GIVEN ENTRIES: Begin

(* ===== verification/PsiDemo.v ===== *)
(** * The theorems on instrumented calls, at work

    A small machine (bytes that can be moved, one mutex, memory handed out in
    order) and a server that records every wait in the structures of psi.h, to
    evaluate the programs and to apply the theorems at concrete inputs. *)
From Stdlib Require Import ZArith Ascii Lia.
From stdpp Require Import base list strings numbers gmap functions relations.
From S2P Require Import Prelude Clib Packet Psi PsiWrap PsiFile PsiThread PsiClient PsiPool PsiStream.

Local Open Scope Z_scope.

(** ** A machine *)

Record disk : Set := Disk { avail : Z; total : Z; taken : bool; top : loc }.

(** Moving bytes, as far as there are any, with the results of mysys. *)
Definition move_bytes (count flags : Z) (d : disk) : res (Z * disk) :=
  let n := Z.max 0 (Z.min count (avail d)) in
  Ok (if decide (Z.land flags (Z.lor MY_NABP MY_FNABP) ≠ 0)
      then (if n =? count then 0 else MY_FILE_ERROR) else n,
      Disk (avail d - n) (total d + n) (taken d) (top d)).

Definition fine {A} (a : A) (d : disk) : res (A * disk) := Ok (a, d).

Definition demo_files : mysys disk := {|
  fgets _ _ _ := fine None; fgetc _ := fine (-1); fputs _ _ := fine 0; fputc _ _ := fine 0;
  vfprintf _ _ _ := fine 0; fflush _ := fine 0; feof _ := fine 0; my_fstat _ _ _ := fine 0;
  my_stat _ _ _ := fine None; my_chsize _ _ _ _ := fine 0;
  my_malloc _ _ d := Ok (Some (top d), Disk (avail d) (total d) (taken d) (top d + 1)%positive);
  my_free _ := fine tt; my_fopen _ _ _ := fine (Some 1%positive); my_fclose _ _ := fine 0;
  my_fread _ _ count flags := move_bytes count flags;
  my_fwrite _ _ count flags := move_bytes count flags;
  my_fseek _ _ _ _ := fine 0; my_ftell _ _ := fine 0; my_create _ _ _ _ := fine 3;
  create_temp_file _ _ _ _ := fine ([], 3); my_open _ _ _ := fine 3; my_close _ _ := fine 0;
  my_read _ _ count flags := move_bytes count flags;
  my_write _ _ count flags := move_bytes count flags;
  my_pread _ _ count _ flags := move_bytes count flags;
  my_pwrite _ _ count _ flags := move_bytes count flags;
  my_seek _ _ _ _ := fine 0; my_tell _ _ := fine 0; my_delete _ _ := fine 0;
  my_rename _ _ _ := fine 0; my_create_with_symlink _ _ _ _ _ := fine 3;
  my_delete_with_symlink _ _ := fine 0; my_rename_with_symlink _ _ _ := fine 0;
  my_sync _ _ := fine 0 |}.

Abbreviation machine_state := (mach disk).

Definition set_taken (b : bool) (m : machine_state) : machine_state :=
  Mach (Disk (avail (os m)) (total (os m)) b (top (os m))) (m_file m).

Definition take_mutex (wait : bool) (m : machine_state) : res (Z * machine_state) :=
  if taken (os m) then (if wait then Spins else Ok (16, m)) else Ok (0, set_taken true m).

Definition ok (m : machine_state) : res (Z * machine_state) := Ok (0, m).

Definition demo_threads : threads machine_state := {|
  pthread_mutex_init _ _ := ok; pthread_mutex_destroy _ := ok;
  pthread_mutex_lock _ := take_mutex true; pthread_mutex_trylock _ := take_mutex false;
  pthread_mutex_unlock _ m := Ok (0, set_taken false m);
  safe_mutex_init _ _ _ _ := ok; safe_mutex_destroy _ _ _ := ok;
  safe_mutex_lock _ try _ _ := take_mutex (negb try);
  safe_mutex_unlock _ _ _ m := Ok (0, set_taken false m);
  my_rwlock_init _ _ := ok; rwlock_destroy _ := ok; rw_rdlock _ := ok; rw_wrlock _ := ok;
  rw_tryrdlock _ := ok; rw_trywrlock _ := ok; rw_unlock _ := ok; rw_pr_init _ := ok;
  rw_pr_destroy _ := ok; rw_pr_rdlock _ := ok; rw_pr_wrlock _ := ok; rw_pr_unlock _ := ok;
  pthread_cond_init _ _ := ok; pthread_cond_destroy _ := ok; pthread_cond_wait _ _ := ok;
  pthread_cond_timedwait _ _ _ := ok; pthread_cond_signal _ := ok;
  pthread_cond_broadcast _ := ok; pthread_create _ _ _ _ := ok |}.

(** ** A server that records *)

Inductive locker_state : Set :=
| SMutex (s : PSI_mutex_locker_state_v1)
| SRwlock (s : PSI_rwlock_locker_state_v1)
| SCond (s : PSI_cond_locker_state_v1)
| SFile (s : PSI_file_locker_state_v1).

(** The time, the next address, the waits that are open and those that ended. *)
Record recorder : Set := Recorder {
  time : Z; next_addr : loc; waits_open : gmap loc locker_state; history : list locker_state }.

Definition new_locker (s : locker_state) (p : recorder) : option loc * recorder :=
  (Some (next_addr p),
   Recorder (time p + 1) (next_addr p + 1) (<[next_addr p := s]> (waits_open p)) (history p)).

Definition new_handle (p : recorder) : option loc * recorder :=
  (Some (next_addr p), Recorder (time p + 1) (next_addr p + 1) (waits_open p) (history p)).

Definition tick (p : recorder) : recorder :=
  Recorder (time p + 1) (next_addr p) (waits_open p) (history p).

(** A wait starts: its time and place are kept with its locker. *)
Definition start_state (count : Z) (file : bytes) (line now : Z) (s : locker_state) : locker_state :=
  match s with
  | SMutex s => SMutex (MutexState (ms_flags s) (ms_mutex s) (ms_thread s) now (ms_timer s)
                          (ms_operation s) file line (ms_wait s))
  | SRwlock s => SRwlock (RwlockState (rs_flags s) (rs_rwlock s) (rs_thread s) now (rs_timer s)
                            (rs_operation s) file line (rs_wait s))
  | SCond s => SCond (CondState (cs_flags s) (cs_cond s) (cs_mutex s) (cs_thread s) now
                        (cs_timer s) (cs_operation s) file line (cs_wait s))
  | SFile s => SFile (FileState (fs_flags s) (fs_file s) (fs_thread s) count now (fs_timer s)
                        (fs_operation s) file line (fs_wait s))
  end.

Definition start_record (l : loc) (count : Z) (file : bytes) (line : Z) (p : recorder) : recorder :=
  Recorder (time p + 1) (next_addr p)
    (alter (start_state count file line (time p)) l (waits_open p)) (history p).

(** It ends: a file wait with the bytes it moved. *)
Definition end_state (count : Z) (s : locker_state) : locker_state :=
  match s with
  | SFile s => SFile (FileState (fs_flags s) (fs_file s) (fs_thread s) count (fs_timer_start s)
                        (fs_timer s) (fs_operation s) (fs_src_file s) (fs_src_line s) (fs_wait s))
  | s => s
  end.

Definition end_record (l : loc) (count : Z) (p : recorder) : recorder :=
  Recorder (time p + 1) (next_addr p) (delete l (waits_open p))
    (history p ++ (end_state count <$> option_list (waits_open p !! l))).

Definition file_state (h : option loc) (op : PSI_file_operation) : locker_state :=
  SFile (FileState 0 h None 0 0 None op [] 0 None).

Definition demo_server : PSI machine_state recorder := {|
  register_mutex _ _ _ := tick; register_rwlock _ _ _ := tick; register_cond _ _ _ := tick;
  register_thread _ _ _ := tick; register_file _ _ _ := tick;
  init_mutex _ _ := new_handle; destroy_mutex _ := tick;
  init_rwlock _ _ := new_handle; destroy_rwlock _ := tick;
  init_cond _ _ := new_handle; destroy_cond _ := tick;
  get_table_share _ _ _ _ _ := new_handle; release_table_share _ := tick;
  open_table _ _ := new_handle; close_table _ := tick;
  create_file _ _ _ := tick;
  spawn_thread _ t a f x := lib_call "pthread_create" (pthread_create _ demo_threads t a f x);
  new_thread _ _ _ := new_handle; set_thread_id _ _ := tick; get_thread := new_handle;
  set_thread _ := tick; delete_current_thread := tick; delete_thread _ := tick;
  get_thread_mutex_locker h op := new_locker (SMutex (MutexState 0 (Some h) None 0 None op [] 0 None));
  get_thread_rwlock_locker h op := new_locker (SRwlock (RwlockState 0 (Some h) None 0 None op [] 0 None));
  get_thread_cond_locker h hm op := new_locker (SCond (CondState 0 (Some h) hm None 0 None op [] 0 None));
  get_thread_table_locker _ := new_handle;
  get_thread_file_name_locker _ op _ _ := new_locker (file_state None op);
  get_thread_file_stream_locker h op := new_locker (file_state (Some h) op);
  get_thread_file_descriptor_locker _ op := new_locker (file_state None op);
  unlock_mutex _ := tick; unlock_rwlock _ := tick; signal_cond _ := tick; broadcast_cond _ := tick;
  start_mutex_wait l f n := start_record l 0 f n; end_mutex_wait l _ := end_record l 0;
  start_rwlock_rdwait l f n := start_record l 0 f n; end_rwlock_rdwait l _ := end_record l 0;
  start_rwlock_wrwait l f n := start_record l 0 f n; end_rwlock_wrwait l _ := end_record l 0;
  start_cond_wait l f n := start_record l 0 f n; end_cond_wait l _ := end_record l 0;
  start_table_wait l f n := start_record l 0 f n; end_table_wait l := end_record l 0;
  start_file_open_wait l f n p := new_handle (start_record l 0 f n p);
  end_file_open_wait l := end_record l 0;
  end_file_open_wait_and_bind_to_descriptor l _ := end_record l 0;
  start_file_wait l c f n := start_record l c f n;
  end_file_wait l c := end_record l c |}.

(** ** The theorems, applied *)

Definition with_psi : build := Build true false.
Definition without_psi : build := Build false false.
Definition here : site := Site (lit "client.c") 7.
Definition the_header : site := Site (lit "mysql_file.h") 629.
Definition machine0 : machine_state := Mach (Disk 100 0 false 10) ∅.
Definition recorder0 : recorder := Recorder 0 50 ∅ [].
Definition inst0 : inst recorder := Inst recorder0 (λ _, Some 5%positive).

(** A client that reads under a mutex and writes to a stream. *)
Definition demo_client : client Z :=
  DoThread here (T_mutex_init 1 20%positive None) (λ _,
  DoThread here (T_mutex_lock 20%positive) (λ _,
  DoFile here (F_read 3 30%positive 60 0) (λ n,
  DoFile here (F_read 3 30%positive 60 0) (λ n',
  DoThread here (T_mutex_unlock 20%positive) (λ _,
  DoFile here (F_fopen 2 (lit "log") 0 0) (λ f,
  match f with
  | Some f => DoFile here (F_fwrite f 30%positive 8 MY_NABP) (λ _,
              DoFile here (F_fclose (Some f) 0) (λ _, Done (n + n')))
  | None => Done (-1)
  end)))))).

Abbreviation demo_run cfg srv := (run (compile demo_files demo_threads the_header cfg srv demo_client)
  machine0 inst0).

Lemma demo_spawn_free : spawn_free demo_client.
Proof. split; [done|intros _]. split; [done|intros _ n n']. split; [done|]. by intros _ [f|]. Qed.

(** What it gives, and what the server recorded of the file waits. *)
Example demo_result : machine (demo_run with_psi (Some demo_server)) =
  Ok (100, Mach (Disk 0 100 false 11) ∅).
Proof. vm_compute. reflexivity. Qed.

Lemma client_transparent_witness :
  SAFE_MUTEX with_psi = SAFE_MUTEX without_psi ∧
  machine (demo_run with_psi (Some demo_server)) = machine (demo_run without_psi None).
Proof.
  exact (conj eq_refl (client_transparent demo_files demo_threads the_header with_psi without_psi
    (Some demo_server) None demo_client machine0 inst0 inst0 eq_refl demo_spawn_free)).
Defined.

Lemma client_waits_paired_witness :
  match demo_run with_psi (Some demo_server) with
  | Ok (_, _, _, t) => protocol Idle t = Some Idle
  | _ => False
  end.
Proof.
  destruct (demo_run with_psi (Some demo_server)) as [[[[a r'] i'] t]| |] eqn:E.
  - exact (client_waits_paired demo_files demo_threads the_header with_psi (Some demo_server)
      demo_client machine0 inst0 a r' i' t demo_spawn_free E).
  - vm_compute in E. discriminate E.
  - vm_compute in E. discriminate E.
Defined.

(** Two threads that take the mutex in turn. *)
Definition demo_section : client unit :=
  DoThread here (T_mutex_lock 20%positive) (λ _,
  DoThread here (T_mutex_unlock 20%positive) (λ _, Done tt)).

Lemma demo_sections_free : Forall spawn_free [demo_section; demo_section].
Proof. do 2 (apply Forall_cons_2; [by split|]). apply Forall_nil_2. Qed.

Lemma pool_transparent_witness :
  SAFE_MUTEX with_psi = SAFE_MUTEX without_psi ∧
  let w := start demo_files demo_threads the_header with_psi (Some demo_server)
             [demo_section; demo_section] machine0 inst0 in
  let v := start demo_files demo_threads the_header without_psi None
             [demo_section; demo_section] machine0 inst0 in
  ∀ r', outcome w r' ↔ outcome v r'.
Proof.
  pose proof demo_sections_free as Hs.
  exact (conj eq_refl (pool_transparent demo_files demo_threads the_header with_psi without_psi
    (Some demo_server) None _ machine0 inst0 inst0 eq_refl Hs)).
Defined.

(** The second thread asks for the mutex while the first one has it. *)
Definition demo_schedule : list nat := [0; 1; 0; 0; 0; 1; 0; 1; 0]%nat.

Lemma pool_waits_paired_witness :
  match schedule demo_schedule (start demo_files demo_threads the_header with_psi (Some demo_server)
          [demo_section; demo_section] machine0 inst0) with
  | Some w => ∃ p ph, ths w !! 1%nat = Some p ∧ protocol Idle (of_thread 1 (evs w)) = Some ph
                ∧ (p = Ret tt → ph = Idle)
  | None => False
  end.
Proof.
  destruct (schedule demo_schedule _) as [w|] eqn:E; [|vm_compute in E; discriminate E].
  pose proof demo_sections_free as Hs.
  pose proof (schedule_reaches _ _ _ E) as Hr.
  destruct (ths w !! 1%nat) as [p|] eqn:Ep; [|exfalso; vm_compute in E; injection E as <-; vm_compute in Ep; discriminate Ep].
  destruct (pool_waits_paired demo_files demo_threads the_header with_psi (Some demo_server)
    [demo_section; demo_section] machine0 inst0 w 1 p Hs Hr Ep) as (ph & H1 & H2).
  exists p, ph. exact (conj eq_refl (conj H1 H2)).
Defined.

Lemma stream_no_leak_witness :
  match run (compile demo_files demo_threads the_header with_psi (Some demo_server)
               (open_close here 2 (lit "log") 0 0)) machine0 inst0 with
  | Ok (_, r', _, _) => m_file r' = m_file machine0
  | _ => False
  end.
Proof.
  destruct (run (compile demo_files demo_threads the_header with_psi (Some demo_server)
    (open_close here 2 (lit "log") 0 0)) machine0 inst0) as [[[[z r'] i'] tr]| |] eqn:E.
  - refine (stream_no_leak demo_files demo_threads the_header with_psi (Some demo_server)
      here 2 (lit "log") 0 0 machine0 inst0 z r' i' tr _ E). intros p o' _. apply lookup_empty.
  - vm_compute in E. discriminate E.
  - vm_compute in E. discriminate E.
Defined.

GIVEN ENTRIES: End

• **PROBLEM REQUIREMENTS**
Starting at the first line of the records, print each line exactly, stopping after the line that contains "Ok (if decide".

• **RESULT**
(* ===== verification/PsiDemo.v ===== *)
(** * The theorems on instrumented calls, at work

    A small machine (bytes that can be moved, one mutex, memory handed out in
    order) and a server that records every wait in the structures of psi.h, to
    evaluate the programs and to apply the theorems at concrete inputs. *)
From Stdlib Require Import ZArith Ascii Lia.
From stdpp Require Import base list strings numbers gmap functions relations.
From S2P Require Import Prelude Clib Packet Psi PsiWrap PsiFile PsiThread PsiClient PsiPool PsiStream.

Local Open Scope Z_scope.

(** ** A machine *)

Record disk : Set := Disk { avail : Z; total : Z; taken : bool; top : loc }.

(** Moving bytes, as far as there are any, with the results of mysys. *)
Definition move_bytes (count flags : Z) (d : disk) : res (Z * disk) :=
  let n := Z.max 0 (Z.min count (avail d)) in
  Ok (if decide (Z.land flags (Z.lor MY_NABP MY_FNABP) ≠ 0)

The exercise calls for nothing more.